#### Task item
Between the line containing "the others rely" and the line containing "Context (other_step : ∀" lies a run of lines; give that run again exactly, with both of those lines, and nothing else from the entries below.

#### Listed records

(* ===== verification/Interleave.v ===== *)
(** * Interleaved processes

    Threads and processes that share a state, one atomic step at a time.  A
    component supplies the step of a single process as an executable function;
    here are the step relation of the whole system, schedules that run it and
    the rely-guarantee rule by which the components prove their invariants. *)

From S2P Require Import Prelude.

(** ** Atomic counters

    [AtomicU64::fetch_add] and [fetch_sub] wrap. *)
Definition fetch_add (x k : Z) : Z := ((x + k) mod 2 ^ 64)%Z.

(** Equality of counters up to wrapping. *)
Definition eq64 (a b : Z) : Prop := (a mod 2 ^ 64 = b mod 2 ^ 64)%Z.

#[export] Instance eq64_equiv : Equivalence eq64.
Proof. unfold eq64. split; [done|intros ? ? ?; done|intros ? ? ? ? ?; congruence]. Qed.

Lemma eq64_add a b k : eq64 a b → eq64 (a + k) (b + k).
Proof. unfold eq64. intros He. by rewrite <-Zplus_mod_idemp_l, He, Zplus_mod_idemp_l. Qed.

Lemma fetch_add_eq64 x k : eq64 (fetch_add x k) (x + k).
Proof. unfold eq64, fetch_add. by rewrite Z.mod_mod. Qed.

Section Interleave.
(** [S] is the shared state, [P] the program counters, [E] what the
    environment decides at a step; [starts] says where a process may begin. *)
Context {S P E : Type}.
Context (step : nat → E → S → P → option (S * P)) (starts : P → Prop).

Record config : Type := mkConfig {
  shared : S;
  procs : gmap nat P;
}.

(** A process joins, or one process makes a step. *)
Inductive move : Type :=
| Spawn (i : nat) (pc : P)
| Step (i : nat) (e : E).

Definition move_step (c : config) (m : move) : option config :=
  match m with
  | Spawn i pc =>
      match procs c !! i with
      | Some _ => None
      | None => Some (mkConfig (shared c) (<[i := pc]> (procs c)))
      end
  | Step i e =>
      match procs c !! i with
      | None => None
      | Some pc =>
          match step i e (shared c) pc with
          | None => None
          | Some (s', pc') => Some (mkConfig s' (<[i := pc']> (procs c)))
          end
      end
  end.

Definition legal (m : move) : Prop :=
  match m with
  | Spawn _ pc => starts pc
  | Step _ _ => True
  end.

Inductive reach (c0 : config) : config → Prop :=
| reach_here : reach c0 c0
| reach_move c m c' : reach c0 c → legal m → move_step c m = Some c' → reach c0 c'.

Fixpoint run_schedule (c : config) (ms : list move) : option config :=
  match ms with
  | [] => Some c
  | m :: ms' =>
      match move_step c m with
      | None => None
      | Some c' => run_schedule c' ms'
      end
  end.

Lemma reach_trans c0 c1 c2 : reach c0 c1 → reach c1 c2 → reach c0 c2.
Proof. intros H01 H12. induction H12; [done|]. by econstructor. Qed.

Lemma run_reach c ms c' : Forall legal ms → run_schedule c ms = Some c' → reach c c'.
Proof.
  revert c. induction ms as [|m ms IH]; intros c Hl; simpl.
  { intros [= <-]. constructor. }
  inversion Hl; subst. destruct (move_step c m) as [c1|] eqn:Hm; [|done]. intros Hr.
  apply (reach_trans c c1); [|by apply IH]. econstructor; [constructor|done|done].
Qed.

Lemma run_step i e s p s' p' (q : gmap nat P) ms :
  q !! i = Some p → step i e s p = Some (s', p') →
  run_schedule (mkConfig s q) (Step i e :: ms) = run_schedule (mkConfig s' (<[i := p']> q)) ms.
Proof. intros Hq Hs. simpl. by rewrite Hq, Hs. Qed.

(** ** Rely-guarantee

    [G] holds of the shared state, [L i pc] is what process [i] at [pc] relies
    on.  A step establishes both for itself and leaves what the others rely
    on. *)
Context (G : S → Prop) (L : nat → P → S → Prop).

Definition holds (c : config) : Prop :=
  G (shared c) ∧ ∀ i pc, procs c !! i = Some pc → L i pc (shared c).

Context (L_start : ∀ i pc s, starts pc → G s → L i pc s).
Context (own_step : ∀ i e s pc s' pc',
  G s → L i pc s → step i e s pc = Some (s', pc') → G s' ∧ L i pc' s').
Context (other_step : ∀ i j e s pc s' pc' q,
  i ≠ j → G s → L i pc s → L j q s → step i e s pc = Some (s', pc') → L j q s').

Lemma move_holds c m c' : holds c → legal m → move_step c m = Some c' → holds c'.
Proof using L_start own_step other_step.
  intros [HG HL] Hm. destruct m as [i pc|i e]; simpl.
  - destruct (procs c !! i) eqn:Hi; [done|]. intros [= <-]. split; [done|].
    intros j q. simpl. rewrite lookup_insert_Some. intros [[-> <-]|[_ Hj]]; auto.
  - destruct (procs c !! i) as [pc|] eqn:Hi; [|done].
    destruct (step i e (shared c) pc) as [[s' pc']|] eqn:Hs; [|done]. intros [= <-].
    destruct (own_step _ _ _ _ _ _ HG (HL _ _ Hi) Hs) as [HG' HL']. split; [done|].
    intros j q. simpl. rewrite lookup_insert_Some. intros [[-> <-]|[Hne Hj]]; [done|].
    exact (other_step _ _ _ _ _ _ _ _ Hne HG (HL _ _ Hi) (HL _ _ Hj) Hs).
Qed.

Lemma reach_holds c0 c : holds c0 → reach c0 c → holds c.
Proof using L_start own_step other_step.
  intros H0 Hr. induction Hr as [|c m c' _ IH Hl Hm]; [done|]. by eapply move_holds.
Qed.
(** ** Conservation

    [weight] is what a process holds, [stock] what the shared state holds; a
    step moves from one to the other.  [R] is equality, or equality modulo the
    width of a counter. *)
Definition tally (weight : P → Z) (q : gmap nat P) : Z :=
  map_fold (fun _ p acc => (weight p + acc)%Z) 0%Z q.

Lemma tally_insert_fresh weight (q : gmap nat P) i p :
  q !! i = None → tally weight (<[i := p]> q) = (weight p + tally weight q)%Z.
Proof. intros Hi. unfold tally. rewrite map_fold_insert_L; [done|intros; lia|done]. Qed.

Lemma tally_insert weight (q : gmap nat P) i p p' :
  q !! i = Some p → tally weight (<[i := p']> q) = (tally weight q - weight p + weight p')%Z.
Proof.
  intros Hi. rewrite <-(insert_id q i p Hi) at 2. rewrite <-(insert_delete_eq q i p).
  rewrite <-(insert_delete_eq q i p'). rewrite !tally_insert_fresh by apply lookup_delete_eq. lia.
Qed.

Lemma tally_empty weight : tally weight ∅ = 0%Z.
Proof. apply map_fold_empty. Qed.

Lemma tally_nonneg weight (q : gmap nat P) : (∀ p, 0 ≤ weight p)%Z → (0 ≤ tally weight q)%Z.
Proof.
  intros Hw. induction q as [|i p q Hi IH] using map_ind; [by rewrite tally_empty|].
  rewrite tally_insert_fresh by done. specialize (Hw p). lia.
Qed.

Lemma reach_conserves (R : relation Z) `{!PreOrder R} (stock : S → Z) (weight : P → Z) c0 c :
  (∀ a b k, R a b → R (a + k)%Z (b + k)%Z) →
  (∀ p, starts p → weight p = 0%Z) →
  (∀ i e s p s' p', step i e s p = Some (s', p') → R (stock s' + weight p')%Z (stock s + weight p)%Z) →
  reach c0 c →
  R (stock (shared c) + tally weight (procs c))%Z (stock (shared c0) + tally weight (procs c0))%Z.
Proof.
  intros Hadd Hstart Hstep Hr. induction Hr as [|c m c' _ IH Hl Hm]; [done|].
  etrans; [|exact IH]. destruct m as [i p|i e]; simpl in Hl, Hm.
  - destruct (procs c !! i) eqn:Hi; [done|]. injection Hm as <-. simpl.
    by rewrite tally_insert_fresh, Hstart.
  - destruct (procs c !! i) as [p|] eqn:Hi; [|done].
    destruct (step i e (shared c) p) as [[s' p']|] eqn:Hs; [|done]. injection Hm as <-. simpl.
    rewrite (tally_insert _ _ _ _ _ Hi). specialize (Hstep _ _ _ _ _ _ Hs).
    apply (Hadd _ _ (tally weight (procs c) - weight p)%Z) in Hstep.
    replace (stock s' + (tally weight (procs c) - weight p + weight p'))%Z
      with (stock s' + weight p' + (tally weight (procs c) - weight p))%Z by lia.
    replace (stock (shared c) + tally weight (procs c))%Z
      with (stock (shared c) + weight p + (tally weight (procs c) - weight p))%Z by lia.
    done.
Qed.
End Interleave.

Arguments config : clear implicits.
Arguments move : clear implicits.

#### Reply
    on.  A step establishes both for itself and leaves what the others rely
    on. *)
Context (G : S → Prop) (L : nat → P → S → Prop).

Definition holds (c : config) : Prop :=
  G (shared c) ∧ ∀ i pc, procs c !! i = Some pc → L i pc (shared c).

Context (L_start : ∀ i pc s, starts pc → G s → L i pc s).
Context (own_step : ∀ i e s pc s' pc',
  G s → L i pc s → step i e s pc = Some (s', pc') → G s' ∧ L i pc' s').
Context (other_step : ∀ i j e s pc s' pc' q,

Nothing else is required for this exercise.